#### EXERCISE:
Word for word, restate the lines from the start of the data down to the line with "Error('Request timeout') *)", both included.
+++
(** * Visitor counter: client retry logic, counter animation, counter service

    A shallow embedding of [frontend/script.js] (the visitor-counter client)
    and of the counter service it calls, with the properties the
    specification states about them.

    Conventions of the embedding.
    - JavaScript numbers are idealised as exact rationals ([Q]); rounding of
      IEEE doubles, [NaN] and the infinities are outside the model.
    - Wall-clock time of the client is counted in whole milliseconds ([N]);
      timers fire exactly when they are due and the steps of the script
      itself take no time.
    - The page has the element with the id visitor-count.
    - The browser and the network are an explicit environment: the n-th call
      of [fetch] receives the n-th [FetchPromise] of the environment, and the
      animation receives the list of frame timestamps the browser delivers.
    - A promise of the network may stay pending for ever.  A run that awaits
      such a promise outside a race stops there: the world it returns is the
      page as it then stays. *)

From Stdlib Require Import QArith Qround Qminmax Qabs Lqa Sorted.
From stdpp Require Import gmap strings list functions pretty.
From Equations Require Import Equations.

Set Warnings "-register-all".

(** ** JavaScript values, as [response.json()] produces them *)

Module Js.

Inductive JsValue : Type :=
| JsUndefined
| JsNull
| JsBool (b : bool)
| JsNumber (q : Q)
| JsString (s : string)
| JsArray (items : list JsValue)
| JsObject (props : gmap string JsValue).

(** Errors that can be thrown inside [fetchVisitorCount]. *)
Inductive JsError : Type :=
| RequestTimeout              (* new Error('Request timeout') *)
| HttpError (status : Z)      (* new Error(`HTTP error! status: ${response.status}`) *)
| InvalidCountFormat          (* new Error('Invalid count format in response') *)
| NetworkFailure              (* TypeError: fetch, or the reading of the body, failed *)
| BodySyntaxError             (* SyntaxError: response.json() rejected *)
| NullPropertyAccess.         (* TypeError: reading a property of null/undefined *)

(** Completion of an expression or statement of an async function: a value,
    a thrown error, or no completion at all: the evaluation is suspended at
    an [await] whose promise never settles, so that nothing after it runs and
    no [catch] block is entered. *)
Inductive Completion (A : Type) : Type :=
| Normal (a : A)
| Throw (e : JsError)
| Pending.
Arguments Normal {A} a.
Arguments Throw {A} e.
Arguments Pending {A}.

Definition bindC {A B} (c : Completion A) (k : A -> Completion B) : Completion B :=
  match c with
  | Normal a => k a
  | Throw e => Throw e
  | Pending => Pending
  end.

(** ToBoolean. The falsy values are undefined, null, false, 0 and ''. *)
Definition truthy (v : JsValue) : bool :=
  match v with
  | JsUndefined | JsNull => false
  | JsBool b => b
  | JsNumber q => negb (Qeq_bool q 0)
  | JsString s => negb (String.eqb s "")
  | JsArray _ | JsObject _ => true
  end.

(** [typeof v === 'number'] *)
Definition is_number (v : JsValue) : bool :=
  match v with
  | JsNumber _ => true
  | _ => false
  end.

(** [data.name], for the member names the client reads.  Reading a member
    of null or undefined throws; an object yields its own property or
    undefined; primitives and arrays have no member of these names. *)
Definition get (data : JsValue) (name : string) : Completion JsValue :=
  match data with
  | JsUndefined | JsNull => Throw NullPropertyAccess
  | JsObject props => Normal (default JsUndefined (props !! name))
  | _ => Normal JsUndefined
  end.

(** [a || b]: the left operand when it is truthy, else the right operand
    (which is evaluated only in that case). *)
Definition or_else (a : JsValue) (b : Completion JsValue) : Completion JsValue :=
  if truthy a then Normal a else b.

End Js.
Import Js.

#[global] Instance completion_ret : MRet Completion := @Normal.
#[global] Instance completion_bind : MBind Completion :=
  fun A B k c => bindC c k.

(** ** The client: [frontend/script.js] *)

Module Client.

(** script.js, line 53:
    [const count = data.count || data.visitor_count || data.visitorCount] *)
Definition extract_count (data : JsValue) : Completion JsValue :=
  c ← get data "count";
  or_else c (
    v ← get data "visitor_count";
    or_else v (get data "visitorCount")).

(** The member names consulted by [extract_count], in order. *)
Definition accepted_names : list string :=
  ["count"; "visitor_count"; "visitorCount"].

(** The own property [name] of a parsed body, undefined when the body has no
    such property (or is not an object at all). *)
Definition field (data : JsValue) (name : string) : JsValue :=
  match data with
  | JsObject props => default JsUndefined (props !! name)
  | _ => JsUndefined
  end.

(** The value that [||] selects among the three members: the first truthy
    one, or the last when none is truthy. *)
Definition first_truthy (data : JsValue) : JsValue :=
  let c := field data "count" in
  if truthy c then c else
  let v := field data "visitor_count" in
  if truthy v then v else field data "visitorCount".

(** *** Configuration (script.js, lines 9-14) *)

Record Config : Type := {
  apiEndpoint : string;
  retryAttempts : nat;
  retryDelay : N;      (* milliseconds *)
  timeout_ms : N       (* the field [timeout], in milliseconds *)
}.

Definition config : Config := {|
  apiEndpoint :=
    "https://c1op5k68ii.execute-api.eu-west-2.amazonaws.com/Prod/visitor-count";
  retryAttempts := 3;
  retryDelay := 1000;
  timeout_ms := 5000
|}.

(** *** The environment: network and page *)

(** What the server answered: the status line, which is there when the
    promise of [fetch] fulfils, and the body, which [response.json()] reads
    afterwards.  The promise of [response.json()] settles [body_latency] ms
    after the call, or, for a body that never ends, not at all. *)
Inductive Body : Type :=
| JsonBody (data : JsValue)    (* fulfils with the parsed body *)
| MalformedBody                (* rejects with a SyntaxError *)
| InterruptedBody              (* rejects with a TypeError: the connection broke *)
| StalledBody.                 (* stays pending *)

Record Response : Type := {
  status : Z;
  body : Body;
  body_latency : N
}.

(** [response.ok]: the status is in the range 200-299. *)
Definition ok (r : Response) : bool :=
  ((200 <=? status r) && (status r <=? 299))%Z.

(** The promise returned by one call of [fetch]: it is fulfilled with a
    response or rejected (network failure) [latency] ms after the call, or it
    stays pending for ever. *)
Inductive Settlement : Type :=
| Fulfilled (r : Response)
| Rejected.

Inductive FetchPromise : Type :=
| SettlesAfter (latency : N) (s : Settlement)
| NeverSettles.

(** The network: the promise the n-th call of [fetch] returns (n from 0). *)
Definition Network : Type := nat -> FetchPromise.

(** The element with id [visitor-count]: its text and its [style.color]. *)
Record Element : Type := {
  textContent : string;
  color : string
}.

(** The value of the parameter [attempt] once its default is applied, as far
    as arithmetic sees it: a number, or a value that converts to NaN.  The
    listener of line 114 is called with the DOMContentLoaded event object,
    which is of the second kind. *)
Inductive Attempt : Type :=
| AttemptNumber (n : nat)
| AttemptEvent.

(** An animation started by [animateValue]: the captured arguments and
    [startTime]. *)
Record Animation : Type := {
  anim_start : Q;
  anim_end : Q;
  anim_duration : Q;
  anim_startTime : Q
}.

Inductive TimerCallback : Type :=
| RejectRequestTimeout         (* () => reject(new Error('Request timeout')) *)
| ResolveDelay.                (* resolve *)

Inductive ConsoleMessage : Type :=
| LogFetching (attempt : Attempt) (total : nat)
| LogDataReceived (data : JsValue)
| LogUpdated (count : Q)
| LogRetrying (ms : N)
| ErrorFetching (attempt : Attempt) (error : JsError)
| ErrorAllFailed.

(** What the script does to the outside world, in the order it does it. *)
Inductive Event : Type :=
| Console (m : ConsoleMessage)
| FetchCall (url method : string) (p : FetchPromise)
| SetTimeout (cb : TimerCallback) (ms : N).

(** The state of the page while the script runs.  [trace] lists the events
    with the time of each, newest first. *)
Record World : Type := {
  clock : N;
  counterElement : Element;
  animations : list Animation;
  trace : list (N * Event)
}.

Definition emit (e : Event) (w : World) : World :=
  {| clock := clock w; counterElement := counterElement w;
     animations := animations w; trace := (clock w, e) :: trace w |}.

Definition advance (ms : N) (w : World) : World :=
  {| clock := (clock w + ms)%N; counterElement := counterElement w;
     animations := animations w; trace := trace w |}.

Definition set_element (el : Element) (w : World) : World :=
  {| clock := clock w; counterElement := el;
     animations := animations w; trace := trace w |}.

Definition start_animation (a : Animation) (w : World) : World :=
  {| clock := clock w; counterElement := counterElement w;
     animations := a :: animations w; trace := trace w |}.

(** The calls of [fetch] made so far, newest first: when, and the promise
    each returned. *)
Fixpoint fetch_calls_of (tr : list (N * Event)) : list (N * FetchPromise) :=
  match tr with
  | [] => []
  | (t, FetchCall _ _ p) :: tr' => (t, p) :: fetch_calls_of tr'
  | _ :: tr' => fetch_calls_of tr'
  end.

Definition fetch_calls (w : World) : list (N * FetchPromise) :=
  fetch_calls_of (trace w).

(** The timers set so far, newest first. *)
Fixpoint timers_of (tr : list (N * Event)) : list (N * TimerCallback * N) :=
  match tr with
  | [] => []
  | (t, SetTimeout cb ms) :: tr' => (t, cb, ms) :: timers_of tr'
  | _ :: tr' => timers_of tr'
  end.

(** *** Statements of an async function: state and exceptions *)

Definition M (A : Type) : Type := World -> World * Completion A.

#[global] Instance M_ret : MRet M := fun A a w => (w, Normal a).
#[global] Instance M_bind : MBind M := fun A B k c w =>
  match c w with
  | (w1, Normal a) => k a w1
  | (w1, Throw e) => (w1, Throw e)
  | (w1, Pending) => (w1, Pending)
  end.

Definition throw {A} (e : JsError) : M A := fun w => (w, Throw e).

Definition lift {A} (c : Completion A) : M A := fun w => (w, c).

Definition console_log (m : ConsoleMessage) : M unit :=
  fun w => (emit (Console m) w, Normal tt).

Definition console_error (m : ConsoleMessage) : M unit :=
  fun w => (emit (Console m) w, Normal tt).

(** *** [timeout(ms)] (script.js, lines 17-21) *)

(** The promise [timeout] returns: it never fulfils and rejects with
    'Request timeout' once [ms] milliseconds have passed. *)
Inductive TimeoutPromise : Type :=
| RejectsAfter (ms : N).

Definition timeout (ms : N) : M TimeoutPromise :=
  fun w => (emit (SetTimeout RejectRequestTimeout ms) w, Normal (RejectsAfter ms)).

(** *** The browser primitives used by [fetchVisitorCount] *)

(** [fetch(url, {method, ...})]: the request leaves now; the promise is the
    next one of the network. *)
Definition fetch (net : Network) (url method : string) : M FetchPromise :=
  fun w =>
    let p := net (length (fetch_calls w)) in
    (emit (FetchCall url method p) w, Normal p).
+++
#### ANSWER TO THIS PROBLEM:
(** * Visitor counter: client retry logic, counter animation, counter service

    A shallow embedding of [frontend/script.js] (the visitor-counter client)
    and of the counter service it calls, with the properties the
    specification states about them.

    Conventions of the embedding.
    - JavaScript numbers are idealised as exact rationals ([Q]); rounding of
      IEEE doubles, [NaN] and the infinities are outside the model.
    - Wall-clock time of the client is counted in whole milliseconds ([N]);
      timers fire exactly when they are due and the steps of the script
      itself take no time.
    - The page has the element with the id visitor-count.
    - The browser and the network are an explicit environment: the n-th call
      of [fetch] receives the n-th [FetchPromise] of the environment, and the
      animation receives the list of frame timestamps the browser delivers.
    - A promise of the network may stay pending for ever.  A run that awaits
      such a promise outside a race stops there: the world it returns is the
      page as it then stays. *)

From Stdlib Require Import QArith Qround Qminmax Qabs Lqa Sorted.
From stdpp Require Import gmap strings list functions pretty.
From Equations Require Import Equations.

Set Warnings "-register-all".

(** ** JavaScript values, as [response.json()] produces them *)

Module Js.

Inductive JsValue : Type :=
| JsUndefined
| JsNull
| JsBool (b : bool)
| JsNumber (q : Q)
| JsString (s : string)
| JsArray (items : list JsValue)
| JsObject (props : gmap string JsValue).

(** Errors that can be thrown inside [fetchVisitorCount]. *)
Inductive JsError : Type :=
| RequestTimeout              (* new Error('Request timeout') *)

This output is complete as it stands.